Take the line that has "match start_handshake demo_id" and all the lines that come after it in the records, and write them out again exactly. Add no other line.

(Beginning of Data for processing)

(** C8. An honest hello yields a live end-to-end session.  When the agent's certificate
    verifies as host [h] and the coordinator has no reason to refuse (its session id and epoch
    are new, the host is not revoked, there is room, both random sources, the key and the
    broker link work), the hello the agent builds makes the coordinator establish a session;
    the agent accepts the published ServerHello against the pinned CA, both ends hold the same
    keys and id, the session-ready beacon opens at the agent, and the acknowledgement the agent
    then seals opens at the coordinator. *)
Theorem session_established_end_to_end `{CryptoLaws, ProstLaws, UuidLaws, X509} {E R} `{Epochs E, Revocations R}
    ca (b : Bridge E R) id epoch fresh seed hs payload e h :
  start_handshake id epoch fresh seed = Ok (hs, payload) ->
  ai_ca_pubkey_sec1 id = ecdsa_public (ca_key_pem ca) ->
  verify_host_cert ca (ai_cert_der id) (ev_wall e) = Ok (mkVerified h (ecdsa_public (ai_signing_key_pem id))) ->
  would_admit b e h (hk_sid hs) epoch -> can_answer ca e (hs_public (ini_eph (hk_initiator hs))) ->
  exists b' sh beacon est est' ack s env,
    handle_client_hello ca b (tenant (host_str h)) payload e = (b', Some h) /\
    published b' = published b ++ [(hs_down (host_str h), sh); (ctrl_down (host_str h), beacon)] /\
    finish_handshake hs id sh = Ok est /\ confirm_session est id beacon = (est', Ok ack) /\
    by_host (sessions b') !! h = Some s /\ cs_keys s = est_keys est' /\ cs_sid s = est_sid est' /\
    decode_msg ack = Ok env /\ snd (open_uplink s env) = Some CTRL_SESSION_ACK.
Proof.
  intros Hst Hca Hv Hwa Hans. destruct (honest_hello_admitted ca b id epoch fresh seed hs payload e h Hst Hv Hwa Hans) as [b' Hh].
  pose proof Hh as (hello & v & resp & Hd & -> & Hr & Hs & Hp)%handle_client_hello_Some; [|apply Hwa]. exists b'.
  unfold start_handshake in Hst.
  destruct (Initiator_start _ _ _ _ _) as [[ini hc]|] eqn:Ei; [|done]. simpl in Hst. injection Hst as <- <-.
  rewrite decode_encode in Hd. injection Hd as <-. simpl in *.
  destruct (finish_agrees _ _ _ _ _ _ _ _ _ _ _ Ei Hr) as [Hlen Hf].
  set (keys := sr_keys resp) in *. set (sid := uuid_to_string fresh) in *.
  exists (encode_msg (mkServerHello sid (sr_server_eph resp) (sr_sig resp))),
    (encode_msg (seal_envelope keys CoordToAgent (host_str (vh_host_id v)) sid (wrap 0) KindControl CTRL_SESSION_READY)),
    (mkEstablished keys sid (wrap 0) None), (mkEstablished keys sid (wrapping_add (wrap 0) 1) (Some (wrap 0))),
    (encode_msg (seal_envelope keys AgentToCoord (ai_host_id id) sid (wrap 0) KindControl CTRL_SESSION_ACK)),
    (mkSession sid keys (wrapping_add (wrap 0) 1) None),
    (seal_envelope keys AgentToCoord (ai_host_id id) sid (wrap 0) KindControl CTRL_SESSION_ACK).
  split; [done|]. split; [done|]. split; [|split].
  - unfold finish_handshake. rewrite decode_encode. cbn [map_err sh_sid hk_sid].
    rewrite bool_decide_eq_true_2 by done. cbn [negb sh_server_eph sh_sig hk_initiator].
    unfold array32. rewrite decide_True by done. cbn [ok_or]. by rewrite Hca, Hf.
  - unfold confirm_session. rewrite decode_encode. cbn [env_sid seal_envelope est_sid].
    rewrite bool_decide_eq_true_2 by done. unfold open_downlink. cbn [negb est_keys].
    rewrite (open_seal_envelope keys). cbn [est_recv_high accept_recv stale env_seq seal_envelope].
    by rewrite bool_decide_eq_true_2.
  - repeat (split; [done|]). split; [apply decode_encode|].
    unfold open_uplink. simpl. by rewrite open_seal_envelope.
Qed.

(** A session whose ServerHello could not be published still replaces the host's old
    session, but the message is not reported as establishing: the old session's jobs
    and shells stay. *)
Lemma failed_server_hello_keeps_old_work `{Crypto, Prost, UuidLib, X509} {E R} `{Epochs E, Revocations R}
    ca has_sink (b : Bridge E R) topic t payload e hello v resp st :
  tenant_from_heartbeat topic = None -> tenant_from_hs_up topic = Some t ->
  check_client_hello ca b t payload e = Some (hello, v, resp) ->
  snd (epoch_admit (epochs b) (ev_epochs e) (vh_host_id v) (ch_epoch hello)) = Ok true ->
  SessionStore_insert (sessions b) (vh_host_id v) (ch_sid hello) (sr_keys resp) = (st, true) ->
  ev_link1 e = false ->
  let '(b', r) := on_message ca has_sink b topic payload e in
  r = None /\ sessions b' = st /\ pending b' = pending b /\ shells b' = shells b.
Proof.
  intros Hhb Hhs Hc Ha Hi Hl. unfold on_message, handle_client_hello. rewrite Hhb, Hhs, Hc.
  destruct (epoch_admit _ _ _ _) as [ep r]. simpl in Ha. subst r. cbn [sessions set_epochs]. rewrite Hi. simpl. by rewrite Hl.
Qed.

(** ** Witnesses *)

Definition demo_session : Session := mkSession "sid" (mkKeys (bytes_of "kc") (bytes_of "ka")) (wrap 1) None.
Definition demo_result : JobResult := mkResult "job" (Some (BChunk (mkChunk (stream_i32 Stdout) (bytes_of "hi")))).
Definition demo_frame : bytes :=
  encode_msg (seal_envelope (cs_keys demo_session) AgentToCoord "h" "sid" (wrap 0) KindControl (encode_msg demo_result)).
Definition demo_bridge : Bridge EpochRegistry RevocationRegistry :=
  mkBridge (mkStore {[demo_host := demo_session]} MAX_SESSIONS) ∅ {[(demo_host, "job") := mkPending 0 100]} ∅
    {[0%nat := mkChan [] 4 true]} ∅ [] (mkEpochRegistry ∅) (mkRevocationRegistry ∅) [].
Definition demo_env : Env := mkEnv 2000 50 (Some (bytes_of "seed-b")) NoFault NoFault true true.

Lemma results_reach_their_operator_witness :
  let t := uuid_simple (host_uuid demo_host) in
  results (handle_result demo_bridge t demo_frame) !! 0%nat <> results demo_bridge !! 0%nat /\
  exists job, pending demo_bridge !! (demo_host, "job") = Some job /\ pj_events job = 0%nat.
Proof.
  intros t.
  assert (results (handle_result demo_bridge t demo_frame) !! 0%nat <> results demo_bridge !! 0%nat) as Hne.
  { vm_compute. intros Hc. discriminate Hc. }
  split; [exact Hne|].
  destruct (results_reach_their_operator demo_bridge t demo_frame 0 Hne)
    as (u & env & s & pt & r & job & _ & _ & _ & _ & _ & _ & _ & Hj & _).
  exists (mkPending 0 100). split; reflexivity.
Defined.

Lemma dispatch_delivered_or_reported_witness :
  let d := mkDispatch "job2" "exec" "root" (bytes_of "p") in
  let b' := handle_dispatch demo_bridge demo_host d 0 demo_env in
  (exists env, published b' = [(dispatch_down (host_str demo_host), encode_msg env)] /\
     open_envelope (cs_keys demo_session) CoordToAgent env = Ok (encode_msg d)) \/ published b' = [].
Proof.
  intros d b'.
  destruct (dispatch_delivered_or_reported demo_bridge demo_host d 0 demo_env)
    as [(s & env & Hs & Hp & _ & _ & [Ho _] & _)|(msg & _ & Hp & _)].
  - left. exists env. split; [exact Hp|].
    assert (Some demo_session = Some s) as Heq by (rewrite <- Hs; vm_compute; reflexivity).
    injection Heq as <-. exact Ho.
  - right. exact Hp.
Defined.

Definition demo_id : AgentIdentity := mkIdentity (host_str demo_host) "host-key" demo_cert (bytes_of "ca-key").
Definition demo_hello : bytes :=
  match start_handshake demo_id (wrap 5) (wrap 99) (Some (bytes_of "seed-a")) with Ok (_, m) => m | Err _ => [] end.
Definition demo_evs : list Event :=
  [EvMessage (hs_up (host_str demo_host)) demo_hello demo_env;
   EvMessage (hs_up (host_str demo_host)) demo_hello demo_env].

Lemma hellos_never_replayed_witness :
  established_epochs demo_host (established demo_ca false demo_bridge demo_evs) = [5] /\
  StronglySorted Z.lt (established_epochs demo_host (established demo_ca false demo_bridge demo_evs)).
Proof.
  split; [vm_compute; reflexivity|].
  apply (hellos_never_replayed demo_ca false demo_bridge demo_evs demo_host).
Defined.

Lemma reconnect_ends_old_work_witness :
  exists b', on_message demo_ca false demo_bridge (hs_up (host_str demo_host)) demo_hello demo_env = (b', Some demo_host) /\
    pending demo_bridge !! (demo_host, "job") <> None /\ pending b' !! (demo_host, "job") = None.
Proof.
  exists (fst (on_message demo_ca false demo_bridge (hs_up (host_str demo_host)) demo_hello demo_env)).
  assert (snd (on_message demo_ca false demo_bridge (hs_up (host_str demo_host)) demo_hello demo_env) = Some demo_host)
    as Hs by (vm_compute; reflexivity).
  assert (on_message demo_ca false demo_bridge (hs_up (host_str demo_host)) demo_hello demo_env =
    (fst (on_message demo_ca false demo_bridge (hs_up (host_str demo_host)) demo_hello demo_env), Some demo_host))
    as He by (rewrite <- Hs; apply surjective_pairing).
  split; [exact He|]. split; [vm_compute; intros Hc; discriminate Hc|].
  apply (reconnect_ends_old_work demo_ca false demo_bridge _ _ _ _ _ He).
Defined.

(End of Data for processing)

*Response*
  match start_handshake demo_id (wrap 5) (wrap 99) (Some (bytes_of "seed-a")) with Ok (_, m) => m | Err _ => [] end.
Definition demo_evs : list Event :=
  [EvMessage (hs_up (host_str demo_host)) demo_hello demo_env;
   EvMessage (hs_up (host_str demo_host)) demo_hello demo_env].

Lemma hellos_never_replayed_witness :
  established_epochs demo_host (established demo_ca false demo_bridge demo_evs) = [5] /\
  StronglySorted Z.lt (established_epochs demo_host (established demo_ca false demo_bridge demo_evs)).
Proof.
  split; [vm_compute; reflexivity|].
  apply (hellos_never_replayed demo_ca false demo_bridge demo_evs demo_host).
Defined.

Lemma reconnect_ends_old_work_witness :
  exists b', on_message demo_ca false demo_bridge (hs_up (host_str demo_host)) demo_hello demo_env = (b', Some demo_host) /\
    pending demo_bridge !! (demo_host, "job") <> None /\ pending b' !! (demo_host, "job") = None.
Proof.
  exists (fst (on_message demo_ca false demo_bridge (hs_up (host_str demo_host)) demo_hello demo_env)).
  assert (snd (on_message demo_ca false demo_bridge (hs_up (host_str demo_host)) demo_hello demo_env) = Some demo_host)
    as Hs by (vm_compute; reflexivity).
  assert (on_message demo_ca false demo_bridge (hs_up (host_str demo_host)) demo_hello demo_env =
    (fst (on_message demo_ca false demo_bridge (hs_up (host_str demo_host)) demo_hello demo_env), Some demo_host))
    as He by (rewrite <- Hs; apply surjective_pairing).
  split; [exact He|]. split; [vm_compute; intros Hc; discriminate Hc|].
  apply (reconnect_ends_old_work demo_ca false demo_bridge _ _ _ _ _ He).
Defined.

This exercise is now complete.